> Collected data

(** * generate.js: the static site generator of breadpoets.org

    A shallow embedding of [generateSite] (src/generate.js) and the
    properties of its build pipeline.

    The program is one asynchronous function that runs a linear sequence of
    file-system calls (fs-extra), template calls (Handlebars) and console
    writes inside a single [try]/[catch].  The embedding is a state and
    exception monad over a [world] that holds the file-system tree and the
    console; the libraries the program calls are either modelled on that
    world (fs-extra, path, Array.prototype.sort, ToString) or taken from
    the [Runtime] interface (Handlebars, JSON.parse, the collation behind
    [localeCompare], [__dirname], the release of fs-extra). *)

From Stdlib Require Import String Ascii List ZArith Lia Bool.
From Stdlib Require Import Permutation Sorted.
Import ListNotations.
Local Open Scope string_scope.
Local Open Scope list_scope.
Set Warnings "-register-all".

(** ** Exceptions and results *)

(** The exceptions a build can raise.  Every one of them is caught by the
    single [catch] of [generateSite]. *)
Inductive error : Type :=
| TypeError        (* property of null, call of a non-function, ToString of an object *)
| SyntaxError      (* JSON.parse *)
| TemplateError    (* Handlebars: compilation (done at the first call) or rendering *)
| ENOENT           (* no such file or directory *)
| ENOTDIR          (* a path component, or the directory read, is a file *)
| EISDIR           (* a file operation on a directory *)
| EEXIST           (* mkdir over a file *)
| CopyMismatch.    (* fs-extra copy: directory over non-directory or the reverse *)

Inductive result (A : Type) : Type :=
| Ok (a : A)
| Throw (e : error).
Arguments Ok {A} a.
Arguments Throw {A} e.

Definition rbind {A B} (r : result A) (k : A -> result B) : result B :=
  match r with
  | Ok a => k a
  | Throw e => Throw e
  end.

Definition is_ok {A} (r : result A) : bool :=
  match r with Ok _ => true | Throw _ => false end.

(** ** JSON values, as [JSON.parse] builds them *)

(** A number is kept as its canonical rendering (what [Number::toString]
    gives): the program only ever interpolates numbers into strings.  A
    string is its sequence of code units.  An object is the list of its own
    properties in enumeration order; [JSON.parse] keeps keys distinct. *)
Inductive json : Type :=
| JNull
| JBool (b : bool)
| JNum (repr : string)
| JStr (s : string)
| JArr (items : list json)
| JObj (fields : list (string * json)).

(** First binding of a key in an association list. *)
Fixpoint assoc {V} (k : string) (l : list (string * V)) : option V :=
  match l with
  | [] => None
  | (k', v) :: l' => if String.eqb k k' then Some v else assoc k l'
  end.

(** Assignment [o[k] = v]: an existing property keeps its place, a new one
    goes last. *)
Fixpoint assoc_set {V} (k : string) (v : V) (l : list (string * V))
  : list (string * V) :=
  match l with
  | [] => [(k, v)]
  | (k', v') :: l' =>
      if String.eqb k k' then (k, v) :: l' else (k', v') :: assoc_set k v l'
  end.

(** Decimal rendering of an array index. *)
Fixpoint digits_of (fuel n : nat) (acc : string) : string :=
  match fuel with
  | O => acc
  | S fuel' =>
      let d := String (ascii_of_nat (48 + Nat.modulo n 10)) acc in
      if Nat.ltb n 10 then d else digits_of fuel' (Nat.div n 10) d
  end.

--

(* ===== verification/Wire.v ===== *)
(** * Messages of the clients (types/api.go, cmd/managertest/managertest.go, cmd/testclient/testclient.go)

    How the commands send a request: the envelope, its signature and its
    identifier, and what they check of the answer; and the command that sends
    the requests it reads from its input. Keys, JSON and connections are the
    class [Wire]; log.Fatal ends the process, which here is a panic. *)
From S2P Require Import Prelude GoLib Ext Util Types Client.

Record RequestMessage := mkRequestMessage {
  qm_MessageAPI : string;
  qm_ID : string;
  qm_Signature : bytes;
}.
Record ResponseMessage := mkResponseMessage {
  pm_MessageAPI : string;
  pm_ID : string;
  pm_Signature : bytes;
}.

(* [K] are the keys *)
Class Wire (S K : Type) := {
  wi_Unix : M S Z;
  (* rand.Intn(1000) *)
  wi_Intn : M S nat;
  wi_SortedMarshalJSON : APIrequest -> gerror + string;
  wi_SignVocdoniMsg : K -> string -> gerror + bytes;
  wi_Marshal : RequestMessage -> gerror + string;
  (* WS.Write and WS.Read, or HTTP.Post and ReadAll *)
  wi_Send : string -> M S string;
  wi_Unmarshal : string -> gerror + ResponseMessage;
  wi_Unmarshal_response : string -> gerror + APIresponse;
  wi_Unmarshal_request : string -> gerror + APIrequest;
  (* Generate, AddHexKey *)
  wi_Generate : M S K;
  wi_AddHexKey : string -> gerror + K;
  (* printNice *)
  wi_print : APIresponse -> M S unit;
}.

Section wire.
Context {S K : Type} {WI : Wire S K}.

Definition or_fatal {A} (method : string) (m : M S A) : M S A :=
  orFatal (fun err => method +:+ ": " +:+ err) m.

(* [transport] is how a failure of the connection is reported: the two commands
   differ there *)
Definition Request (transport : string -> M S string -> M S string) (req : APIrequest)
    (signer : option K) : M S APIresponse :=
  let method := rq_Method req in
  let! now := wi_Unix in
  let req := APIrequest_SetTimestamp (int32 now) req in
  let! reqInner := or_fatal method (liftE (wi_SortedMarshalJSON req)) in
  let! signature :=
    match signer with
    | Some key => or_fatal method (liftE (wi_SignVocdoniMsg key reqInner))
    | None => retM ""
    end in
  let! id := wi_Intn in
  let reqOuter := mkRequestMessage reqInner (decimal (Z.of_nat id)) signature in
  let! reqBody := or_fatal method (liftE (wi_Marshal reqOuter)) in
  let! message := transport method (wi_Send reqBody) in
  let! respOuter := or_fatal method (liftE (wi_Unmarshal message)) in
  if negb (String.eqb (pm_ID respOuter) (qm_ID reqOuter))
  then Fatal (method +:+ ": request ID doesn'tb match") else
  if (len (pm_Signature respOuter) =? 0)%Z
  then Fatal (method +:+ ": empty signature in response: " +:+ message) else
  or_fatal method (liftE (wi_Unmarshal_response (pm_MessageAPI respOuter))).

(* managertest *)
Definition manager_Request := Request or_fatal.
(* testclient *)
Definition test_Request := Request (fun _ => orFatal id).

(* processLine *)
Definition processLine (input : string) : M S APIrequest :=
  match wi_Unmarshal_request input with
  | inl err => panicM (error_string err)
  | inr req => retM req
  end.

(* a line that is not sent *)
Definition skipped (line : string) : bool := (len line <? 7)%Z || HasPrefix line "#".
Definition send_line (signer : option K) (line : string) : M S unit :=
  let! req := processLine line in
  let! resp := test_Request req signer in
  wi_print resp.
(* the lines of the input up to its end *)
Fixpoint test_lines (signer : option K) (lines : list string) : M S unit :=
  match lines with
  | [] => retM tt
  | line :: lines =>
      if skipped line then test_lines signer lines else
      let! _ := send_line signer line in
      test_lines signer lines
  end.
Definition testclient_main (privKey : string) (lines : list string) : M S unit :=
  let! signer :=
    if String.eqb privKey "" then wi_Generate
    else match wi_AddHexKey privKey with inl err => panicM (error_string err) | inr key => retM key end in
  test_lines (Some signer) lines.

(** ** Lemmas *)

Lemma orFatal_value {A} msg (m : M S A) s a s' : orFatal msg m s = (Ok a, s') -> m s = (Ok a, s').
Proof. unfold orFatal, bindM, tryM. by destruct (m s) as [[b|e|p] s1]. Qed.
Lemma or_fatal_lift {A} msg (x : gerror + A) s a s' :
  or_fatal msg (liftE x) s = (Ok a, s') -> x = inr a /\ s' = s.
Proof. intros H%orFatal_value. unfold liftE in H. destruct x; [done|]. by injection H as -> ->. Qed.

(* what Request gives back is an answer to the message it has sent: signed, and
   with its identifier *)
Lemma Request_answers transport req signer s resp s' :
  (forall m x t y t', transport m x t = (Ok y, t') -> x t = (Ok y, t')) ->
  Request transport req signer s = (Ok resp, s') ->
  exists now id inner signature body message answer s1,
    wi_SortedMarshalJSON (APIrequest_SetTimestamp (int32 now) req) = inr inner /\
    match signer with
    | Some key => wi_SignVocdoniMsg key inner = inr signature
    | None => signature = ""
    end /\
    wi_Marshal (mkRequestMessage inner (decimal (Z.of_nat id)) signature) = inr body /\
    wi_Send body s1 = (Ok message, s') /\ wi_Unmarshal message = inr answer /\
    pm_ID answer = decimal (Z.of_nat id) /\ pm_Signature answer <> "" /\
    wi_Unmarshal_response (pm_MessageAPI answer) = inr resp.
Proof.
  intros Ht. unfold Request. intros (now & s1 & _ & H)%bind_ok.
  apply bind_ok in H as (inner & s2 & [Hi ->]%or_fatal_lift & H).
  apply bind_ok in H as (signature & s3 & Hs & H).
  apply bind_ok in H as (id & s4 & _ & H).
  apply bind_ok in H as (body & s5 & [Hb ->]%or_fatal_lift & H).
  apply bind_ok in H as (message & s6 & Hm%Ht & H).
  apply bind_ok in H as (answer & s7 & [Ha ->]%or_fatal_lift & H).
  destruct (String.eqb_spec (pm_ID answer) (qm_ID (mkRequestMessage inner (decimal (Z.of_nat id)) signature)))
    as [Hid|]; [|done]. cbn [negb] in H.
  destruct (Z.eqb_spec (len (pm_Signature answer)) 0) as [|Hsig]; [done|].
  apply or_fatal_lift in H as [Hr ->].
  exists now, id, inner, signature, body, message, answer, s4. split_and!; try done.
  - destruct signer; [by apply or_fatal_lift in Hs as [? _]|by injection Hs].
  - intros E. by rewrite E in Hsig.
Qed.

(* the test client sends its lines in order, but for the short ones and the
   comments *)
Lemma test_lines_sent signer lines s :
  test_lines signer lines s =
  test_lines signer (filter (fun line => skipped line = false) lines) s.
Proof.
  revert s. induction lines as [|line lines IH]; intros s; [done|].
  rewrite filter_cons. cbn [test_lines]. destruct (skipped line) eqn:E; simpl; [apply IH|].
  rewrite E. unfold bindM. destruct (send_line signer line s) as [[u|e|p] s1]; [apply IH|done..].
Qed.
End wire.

---

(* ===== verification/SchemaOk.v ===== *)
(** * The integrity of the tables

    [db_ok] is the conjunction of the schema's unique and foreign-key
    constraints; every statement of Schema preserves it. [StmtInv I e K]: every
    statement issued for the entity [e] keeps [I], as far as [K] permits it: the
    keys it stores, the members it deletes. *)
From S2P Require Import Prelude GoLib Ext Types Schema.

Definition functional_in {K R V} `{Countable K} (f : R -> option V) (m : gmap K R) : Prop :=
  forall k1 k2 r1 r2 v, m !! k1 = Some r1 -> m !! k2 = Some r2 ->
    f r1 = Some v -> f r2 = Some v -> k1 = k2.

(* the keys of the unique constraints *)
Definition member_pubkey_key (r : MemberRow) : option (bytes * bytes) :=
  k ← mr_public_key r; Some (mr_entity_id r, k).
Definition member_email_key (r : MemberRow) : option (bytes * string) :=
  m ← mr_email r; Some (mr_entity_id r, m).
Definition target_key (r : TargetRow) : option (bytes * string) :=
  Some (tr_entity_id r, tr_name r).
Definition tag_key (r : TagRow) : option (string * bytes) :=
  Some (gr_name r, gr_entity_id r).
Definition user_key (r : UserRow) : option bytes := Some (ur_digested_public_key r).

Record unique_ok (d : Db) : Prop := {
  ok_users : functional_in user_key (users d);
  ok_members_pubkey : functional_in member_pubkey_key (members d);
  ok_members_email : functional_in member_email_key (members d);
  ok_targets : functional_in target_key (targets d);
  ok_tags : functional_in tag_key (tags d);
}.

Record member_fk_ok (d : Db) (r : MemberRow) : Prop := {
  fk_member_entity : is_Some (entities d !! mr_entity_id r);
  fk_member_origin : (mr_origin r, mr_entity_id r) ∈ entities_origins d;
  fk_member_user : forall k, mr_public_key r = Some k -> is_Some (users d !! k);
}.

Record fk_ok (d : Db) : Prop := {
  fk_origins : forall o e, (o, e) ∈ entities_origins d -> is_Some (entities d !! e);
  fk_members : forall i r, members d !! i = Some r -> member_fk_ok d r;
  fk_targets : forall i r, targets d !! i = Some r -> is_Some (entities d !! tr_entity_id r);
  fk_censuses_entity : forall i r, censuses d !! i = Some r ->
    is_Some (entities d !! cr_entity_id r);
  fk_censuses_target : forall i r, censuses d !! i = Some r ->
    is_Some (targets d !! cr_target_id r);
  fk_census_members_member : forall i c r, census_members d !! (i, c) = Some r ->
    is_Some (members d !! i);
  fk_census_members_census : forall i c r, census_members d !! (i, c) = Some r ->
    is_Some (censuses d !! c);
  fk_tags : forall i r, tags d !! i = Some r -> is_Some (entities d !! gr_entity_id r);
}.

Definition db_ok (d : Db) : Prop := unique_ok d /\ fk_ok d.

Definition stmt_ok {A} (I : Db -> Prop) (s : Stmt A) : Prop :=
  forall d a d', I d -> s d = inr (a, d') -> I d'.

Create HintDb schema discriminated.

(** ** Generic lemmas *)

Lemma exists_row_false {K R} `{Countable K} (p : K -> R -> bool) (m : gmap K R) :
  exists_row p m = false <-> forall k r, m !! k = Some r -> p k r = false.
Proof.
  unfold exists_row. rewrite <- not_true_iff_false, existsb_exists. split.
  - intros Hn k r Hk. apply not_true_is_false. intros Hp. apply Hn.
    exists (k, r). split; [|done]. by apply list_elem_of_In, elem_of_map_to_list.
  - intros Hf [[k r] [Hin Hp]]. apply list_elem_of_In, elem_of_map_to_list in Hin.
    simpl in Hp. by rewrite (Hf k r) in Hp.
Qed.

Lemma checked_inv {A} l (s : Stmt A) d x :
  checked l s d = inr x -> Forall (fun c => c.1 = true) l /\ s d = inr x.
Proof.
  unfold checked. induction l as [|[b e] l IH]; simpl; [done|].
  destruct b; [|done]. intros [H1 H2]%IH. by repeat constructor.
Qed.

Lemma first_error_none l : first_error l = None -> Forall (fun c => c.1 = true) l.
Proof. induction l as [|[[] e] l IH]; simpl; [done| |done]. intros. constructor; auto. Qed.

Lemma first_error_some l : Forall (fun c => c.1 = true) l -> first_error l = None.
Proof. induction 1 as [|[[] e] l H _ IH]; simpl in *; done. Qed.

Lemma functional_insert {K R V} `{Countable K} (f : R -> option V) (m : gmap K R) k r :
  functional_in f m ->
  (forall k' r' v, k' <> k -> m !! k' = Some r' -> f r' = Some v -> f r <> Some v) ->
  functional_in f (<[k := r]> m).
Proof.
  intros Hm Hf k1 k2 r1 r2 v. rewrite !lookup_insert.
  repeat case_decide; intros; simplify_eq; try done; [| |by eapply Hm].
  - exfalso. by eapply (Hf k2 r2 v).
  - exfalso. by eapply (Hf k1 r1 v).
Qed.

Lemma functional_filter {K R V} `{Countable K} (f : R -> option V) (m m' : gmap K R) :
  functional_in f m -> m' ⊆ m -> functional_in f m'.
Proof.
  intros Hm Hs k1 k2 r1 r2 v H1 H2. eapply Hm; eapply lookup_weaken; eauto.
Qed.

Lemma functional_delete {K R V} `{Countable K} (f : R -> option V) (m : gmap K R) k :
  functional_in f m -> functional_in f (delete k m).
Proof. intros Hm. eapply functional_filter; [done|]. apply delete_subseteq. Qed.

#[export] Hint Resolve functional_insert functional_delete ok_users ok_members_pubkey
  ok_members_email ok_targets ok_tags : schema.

> Prompt
Repeat, exactly as they stand above, the lines from the line with "(** * generate.js: the" to the line with "string is its", both lines included.

> Answer to this exercise
(** * generate.js: the static site generator of breadpoets.org

    A shallow embedding of [generateSite] (src/generate.js) and the
    properties of its build pipeline.

    The program is one asynchronous function that runs a linear sequence of
    file-system calls (fs-extra), template calls (Handlebars) and console
    writes inside a single [try]/[catch].  The embedding is a state and
    exception monad over a [world] that holds the file-system tree and the
    console; the libraries the program calls are either modelled on that
    world (fs-extra, path, Array.prototype.sort, ToString) or taken from
    the [Runtime] interface (Handlebars, JSON.parse, the collation behind
    [localeCompare], [__dirname], the release of fs-extra). *)

From Stdlib Require Import String Ascii List ZArith Lia Bool.
From Stdlib Require Import Permutation Sorted.
Import ListNotations.
Local Open Scope string_scope.
Local Open Scope list_scope.
Set Warnings "-register-all".

(** ** Exceptions and results *)

(** The exceptions a build can raise.  Every one of them is caught by the
    single [catch] of [generateSite]. *)
Inductive error : Type :=
| TypeError        (* property of null, call of a non-function, ToString of an object *)
| SyntaxError      (* JSON.parse *)
| TemplateError    (* Handlebars: compilation (done at the first call) or rendering *)
| ENOENT           (* no such file or directory *)
| ENOTDIR          (* a path component, or the directory read, is a file *)
| EISDIR           (* a file operation on a directory *)
| EEXIST           (* mkdir over a file *)
| CopyMismatch.    (* fs-extra copy: directory over non-directory or the reverse *)

Inductive result (A : Type) : Type :=
| Ok (a : A)
| Throw (e : error).
Arguments Ok {A} a.
Arguments Throw {A} e.

Definition rbind {A B} (r : result A) (k : A -> result B) : result B :=
  match r with
  | Ok a => k a
  | Throw e => Throw e
  end.

Definition is_ok {A} (r : result A) : bool :=
  match r with Ok _ => true | Throw _ => false end.

(** ** JSON values, as [JSON.parse] builds them *)

(** A number is kept as its canonical rendering (what [Number::toString]
    gives): the program only ever interpolates numbers into strings.  A
    string is its sequence of code units.  An object is the list of its own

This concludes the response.